• ACTIVITY:
From the line that contains "the one it has" through the line that contains "match newest_below vmap b with", output every line of the listing below exactly and leave out all the rest.

——

(* ===== verification/Cache.v ===== *)
(** * Cache: the object cache in front of a forked store

    [crates/movy-sui/src/database/cache.rs]: [CachedSnapshot] and the storage
    traits of [CachedStore]. The objects and the wrapped store are not code of
    the repository: [ObjectLib] and [Backing] are their interfaces. A
    [RefCell] borrow is state passing. *)
From S2P Require Import Prelude Types FuzzTracer.

Class ObjectLib := {
  Object : Type;
  obj_id : Object → MoveAddress;
  obj_version : Object → N;
}.

(** The wrapped store [T]. *)
Record Backing `{OL : ObjectLib} := {
  bk_get_package_object : MoveAddress → result (option Object);
  bk_get_object : MoveAddress → option Object;
  bk_get_object_by_key : MoveAddress → N → option Object;
  bk_get_object_received_at_version : MoveAddress → MoveAddress → N → N → result (option Object);
  bk_read_child_object : MoveAddress → MoveAddress → N → result (option Object);
}.

(** [objects: BTreeMap<ObjectID, BTreeMap<u64, Option<Object>>>] *)
Abbreviation CachedSnapshot := (gmap MoveAddress (gmap N (option Object))).

Section cache.
Context `{OL : ObjectLib}.

Inductive ResolvedResult := Unbound | KnownNotExisting | Existing (object : Object).
Definition into_object (r : ResolvedResult) : option Object :=
  match r with Existing obj => Some obj | _ => None end.

Definition entry (s : CachedSnapshot) (object : MoveAddress) (version : N) : option (option Object) :=
  t ← s !! object; t !! version.

Definition object_exact_version (s : CachedSnapshot) (object : MoveAddress) (version : N) :
    option Object := o ← entry s object version; o.

(** [vmap.range(0..=upbound).max_by_key(|v| v.0)] *)
Definition newest_below (vmap : gmap N (option Object)) (upbound : N) : option (N * option Object) :=
  btree_last (filter (λ x, (x.1 ≤ upbound)%N) vmap).

Definition object_resolve_upperbound_details (s : CachedSnapshot) (object : MoveAddress) (upbound : N) :
    ResolvedResult :=
  match s !! object with
  | Some vmap =>
      match newest_below vmap upbound with
      | Some (_, Some object) => Existing object
      | Some (_, None) => KnownNotExisting
      | None => Unbound
      end
  | None => Unbound
  end.
Definition object_resolved_upperbound (s : CachedSnapshot) (object : MoveAddress) (upbound : N) :
    option Object := into_object (object_resolve_upperbound_details s object upbound).

Definition u64_max : N := 18446744073709551615.
Definition object_id_cached (s : CachedSnapshot) (object : MoveAddress) : option Object :=
  object_resolved_upperbound s object u64_max.

Definition cache_query (object_id : MoveAddress) (version : N) (object : option Object)
    (s : CachedSnapshot) : CachedSnapshot :=
  <[object_id := <[version := object]> (default ∅ (s !! object_id))]> s.
Definition cache_object_only (object : Object) : CachedSnapshot → CachedSnapshot :=
  cache_query (obj_id object) (obj_version object) (Some object).

(** Snapshots: [reset] takes the cache away, [restore_snapshot] merges one in,
    its entries first. *)
Definition reset (s : CachedSnapshot) : CachedSnapshot * CachedSnapshot := (s, ∅).
Definition restore_snapshot (dump inner : CachedSnapshot) : CachedSnapshot :=
  union_with (λ old mp, Some (mp ∪ old)) inner dump.

(** ** Reads *)
Section reads.
Context (store : Backing).

Definition get_package_object (package_id : MoveAddress) (s : CachedSnapshot) :
    result (option Object) * CachedSnapshot :=
  match object_id_cached s package_id with
  | Some hit => (Ok (Some hit), s)
  | None =>
      match bk_get_package_object store package_id with
      | Err => (Err, s)
      | Ok (Some hit) => (Ok (Some hit), cache_object_only hit s)
      | Ok None => (Ok None, s)
      end
  end.

Definition get_object (object_id : MoveAddress) (s : CachedSnapshot) : option Object * CachedSnapshot :=
  match object_id_cached s object_id with
  | Some hit => (Some hit, s)
  | None =>
      match bk_get_object store object_id with
      | Some hit => (Some hit, cache_object_only hit s)
      | None => (None, s)
      end
  end.

Definition get_object_by_key (object_id : MoveAddress) (version : N) (s : CachedSnapshot) :
    option Object * CachedSnapshot :=
  match object_exact_version s object_id version with
  | Some hit => (Some hit, s)
  | None =>
      match bk_get_object_by_key store object_id version with
      | Some hit => (Some hit, cache_object_only hit s)
      | None => (None, s)
      end
  end.

Definition get_object_received_at_version (owner receiving_object_id : MoveAddress)
    (receive_object_at_version epoch_id : N) (s : CachedSnapshot) : result (option Object) * CachedSnapshot :=
  match object_exact_version s receiving_object_id receive_object_at_version with
  | Some hit => (Ok (Some hit), s)
  | None =>
      match bk_get_object_received_at_version store owner receiving_object_id
              receive_object_at_version epoch_id with
      | Err => (Err, s)
      | Ok (Some hit) => (Ok (Some hit), cache_object_only hit s)
      | Ok None => (Ok None, s)
      end
  end.

(** A miss: the store is asked and its answer, also a negative one, cached. *)
Definition read_child_miss (parent child : MoveAddress) (bound : N) (s : CachedSnapshot) :
    result (option Object) * CachedSnapshot :=
  match bk_read_child_object store parent child bound with
  | Err => (Err, s)
  | Ok (Some hit) => (Ok (Some hit), cache_object_only hit s)
  | Ok None => (Ok None, cache_query child bound None s)
  end.

Definition read_child_object (parent child : MoveAddress) (child_version_upper_bound : N)
    (s : CachedSnapshot) : result (option Object) * CachedSnapshot :=
  match object_resolve_upperbound_details s child child_version_upper_bound with
  | KnownNotExisting => (Ok None, s)
  | Existing hit =>
      if (obj_version hit =? child_version_upper_bound)%N then (Ok (Some hit), s)
      else read_child_miss parent child child_version_upper_bound s
  | Unbound => read_child_miss parent child child_version_upper_bound s
  end.
End reads.

(** ** Commits *)
Record InnerTemporaryStore := {
  its_written : gmap MoveAddress Object;
  its_input_objects : gmap MoveAddress Object;
  its_lamport_version : N;
  its_stream_ended_consensus_objects : gmap MoveAddress N }.

(** What [commit_store] reads of the effects: ids with versions. *)
Record TransactionEffects := {
  fx_deleted : list (MoveAddress * N);
  fx_transferred_from_consensus : list (MoveAddress * N);
  fx_consensus_owner_changed : list (MoveAddress * N);
  fx_stream_ended : list MoveAddress }.

(** [deleted().chain(transferred_from_consensus()).chain(consensus_owner_changed())] *)
Definition removed_refs (effects : TransactionEffects) : list (MoveAddress * N) :=
  fx_deleted effects ++ fx_transferred_from_consensus effects ++ fx_consensus_owner_changed effects.

(** [filter_map(|(id, version)| input_objects.remove(&id).map(|_| ..))] *)
Fixpoint take_inputs (orefs : list (MoveAddress * N)) (input_objects : gmap MoveAddress Object) :
    list (MoveAddress * N) * gmap MoveAddress Object :=
  match orefs with
  | [] => ([], input_objects)
  | (id, version) :: orefs =>
      match input_objects !! id with
      | Some _ =>
          let '(l, input_objects) := take_inputs orefs (delete id input_objects) in
          ((id, version) :: l, input_objects)
      | None => take_inputs orefs input_objects
      end
  end.

Fixpoint ended_ids (ids : list MoveAddress) (input_objects : gmap MoveAddress Object)
    (stream_ended : gmap MoveAddress N) : panics (list MoveAddress) :=
  match ids with
  | [] => Ret []
  | object_id :: ids =>
      id ← match input_objects !! object_id with
           | Some obj => Ret (obj_id obj)
           | None => _ ← unwrap (stream_ended !! object_id); Ret object_id
           end;
      l ← ended_ids ids input_objects stream_ended;
      Ret (id :: l)
  end.

(** An entry of the cache that is written: [None] marks a removed object. *)
Abbreviation Write := (MoveAddress * N * option Object)%type.
Definition cache_write (w : Write) : CachedSnapshot → CachedSnapshot := cache_query w.1.1 w.1.2 w.2.

Definition apply_writes (ws : list Write) (s : CachedSnapshot) : CachedSnapshot :=
  fold_left (λ s w, cache_write w s) ws s.

(** The entries [commit_store] writes, in order. *)
Definition commit_writes (store : InnerTemporaryStore) (effects : TransactionEffects) :
    panics (list Write) :=
  let written := map (λ x, (obj_id x.2, obj_version x.2, Some x.2)) (map_to_list (its_written store)) in
  let '(removed, input_objects) := take_inputs (removed_refs effects) (its_input_objects store) in
  ended ← ended_ids (fx_stream_ended effects) input_objects (its_stream_ended_consensus_objects store);
  Ret (written ++ map (λ x, (x.1, x.2, None)) removed
    ++ map (λ id, (id, its_lamport_version store, None)) ended).

Definition commit_store (store : InnerTemporaryStore) (effects : TransactionEffects)
    (s : CachedSnapshot) : panics CachedSnapshot :=
  writes ← commit_writes store effects;
  Ret (apply_writes writes s).
Definition commit_single_object (object : Object) : CachedSnapshot → CachedSnapshot :=
  cache_object_only object.

(** ** The calls a client makes *)
Inductive ReadCall :=
| ReadPackage (package_id : MoveAddress)
| ReadObject (object_id : MoveAddress)
| ReadByKey (object_id : MoveAddress) (version : N)
| ReadReceived (owner receiving_object_id : MoveAddress) (receive_object_at_version epoch_id : N)
| ReadChild (parent child : MoveAddress) (child_version_upper_bound : N).
Inductive Call :=
| CallRead (c : ReadCall)
| CallCommitStore (store : InnerTemporaryStore) (effects : TransactionEffects)
| CallCommitSingle (object : Object).

Definition read (store : Backing) (c : ReadCall) (s : CachedSnapshot) :
    result (option Object) * CachedSnapshot :=
  match c with
  | ReadPackage id => get_package_object store id s
  | ReadObject id => let '(r, s) := get_object store id s in (Ok r, s)
  | ReadByKey id v => let '(r, s) := get_object_by_key store id v s in (Ok r, s)
  | ReadReceived owner id v epoch => get_object_received_at_version store owner id v epoch s
  | ReadChild parent child bound => read_child_object store parent child bound s
  end.

Definition call_writes (c : Call) : panics (list Write) :=
  match c with
  | CallRead _ => Ret []
  | CallCommitStore store effects => commit_writes store effects
  | CallCommitSingle o => Ret [(obj_id o, obj_version o, Some o)]
  end.
Definition call (store : Backing) (c : Call) (s : CachedSnapshot) : panics CachedSnapshot :=
  match c with
  | CallRead c => Ret (read store c s).2
  | CallCommitStore st effects => commit_store st effects s
  | CallCommitSingle o => Ret (commit_single_object o s)
  end.
Fixpoint run_calls (store : Backing) (cs : list Call) (s : CachedSnapshot) : panics CachedSnapshot :=
  match cs with [] => Ret s | c :: cs => s ← call store c s; run_calls store cs s end.
Fixpoint calls_writes (cs : list Call) : panics (list Write) :=
  match cs with [] => Ret [] | c :: cs => w ← call_writes c; ws ← calls_writes cs; Ret (w ++ ws) end.

(** The abstract store a client sees by key: what was committed last, over
    the wrapped store. *)
Fixpoint written (ws : list Write) (id : MoveAddress) (v : N) : option (option Object) :=
  match ws with
  | [] => None
  | w :: ws =>
      match written ws id v with
      | Some o => Some o
      | None => if decide (w.1 = (id, v)) then Some w.2 else None
      end
  end.
Definition view (store : Backing) (ws : list Write) (id : MoveAddress) (v : N) : option Object :=
  match written ws id v with Some (Some o) => Some o | _ => bk_get_object_by_key store id v end.

(** What a store promises: every object it returns is the one asked for, and
    the one it has under that id and version. *)
Definition has (store : Backing) (o : Object) : Prop :=
  bk_get_object_by_key store (obj_id o) (obj_version o) = Some o.
Class BackingLaws (store : Backing) : Prop := {
  by_key_keyed id v o : bk_get_object_by_key store id v = Some o → obj_id o = id ∧ obj_version o = v;
  package_has id o : bk_get_package_object store id = Ok (Some o) → obj_id o = id ∧ has store o;
  object_has id o : bk_get_object store id = Some o → obj_id o = id ∧ has store o;
  received_has owner id v e o : bk_get_object_received_at_version store owner id v e = Ok (Some o) →
    obj_id o = id ∧ obj_version o = v ∧ has store o;
  child_has parent id b o : bk_read_child_object store parent id b = Ok (Some o) →
    obj_id o = id ∧ (obj_version o ≤ b)%N ∧ has store o;
}.

(** ** Resolution *)
Definition newest (s : CachedSnapshot) (id : MoveAddress) (b v : N) (o : option Object) : Prop :=
  entry s id v = Some o ∧ (v ≤ b)%N ∧ ∀ v', (v' ≤ b)%N → is_Some (entry s id v') → (v' ≤ v)%N.

Lemma newest_below_spec vmap b :
  match newest_below vmap b with
  | Some (v, o) => vmap !! v = Some o ∧ (v ≤ b)%N ∧ ∀ v', (v' ≤ b)%N → is_Some (vmap !! v') → (v' ≤ v)%N
  | None => ∀ v, (v ≤ b)%N → vmap !! v = None
  end.
Proof.
  unfold newest_below. destruct (btree_last _) as [[v o]|] eqn:E.
  - apply btree_last_Some in E as [[H Hv]%map_lookup_filter_Some Hmax].
    repeat split; [done..|]. intros v' ? [o' ?]. apply Hmax. exists o'. by apply map_lookup_filter_Some.
  - apply btree_last_None in E. intros v Hv. destruct (vmap !! v) as [o|] eqn:Ho; [|done].
    assert (filter (λ x, (x.1 ≤ b)%N) vmap !! v = Some o) as H by (by apply map_lookup_filter_Some).
    by rewrite E, lookup_empty in H.
Qed.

——

• WRITTEN ANSWER:
    the one it has under that id and version. *)
Definition has (store : Backing) (o : Object) : Prop :=
  bk_get_object_by_key store (obj_id o) (obj_version o) = Some o.
Class BackingLaws (store : Backing) : Prop := {
  by_key_keyed id v o : bk_get_object_by_key store id v = Some o → obj_id o = id ∧ obj_version o = v;
  package_has id o : bk_get_package_object store id = Ok (Some o) → obj_id o = id ∧ has store o;
  object_has id o : bk_get_object store id = Some o → obj_id o = id ∧ has store o;
  received_has owner id v e o : bk_get_object_received_at_version store owner id v e = Ok (Some o) →
    obj_id o = id ∧ obj_version o = v ∧ has store o;
  child_has parent id b o : bk_read_child_object store parent id b = Ok (Some o) →
    obj_id o = id ∧ (obj_version o ≤ b)%N ∧ has store o;
}.

(** ** Resolution *)
Definition newest (s : CachedSnapshot) (id : MoveAddress) (b v : N) (o : option Object) : Prop :=
  entry s id v = Some o ∧ (v ≤ b)%N ∧ ∀ v', (v' ≤ b)%N → is_Some (entry s id v') → (v' ≤ v)%N.

Lemma newest_below_spec vmap b :
  match newest_below vmap b with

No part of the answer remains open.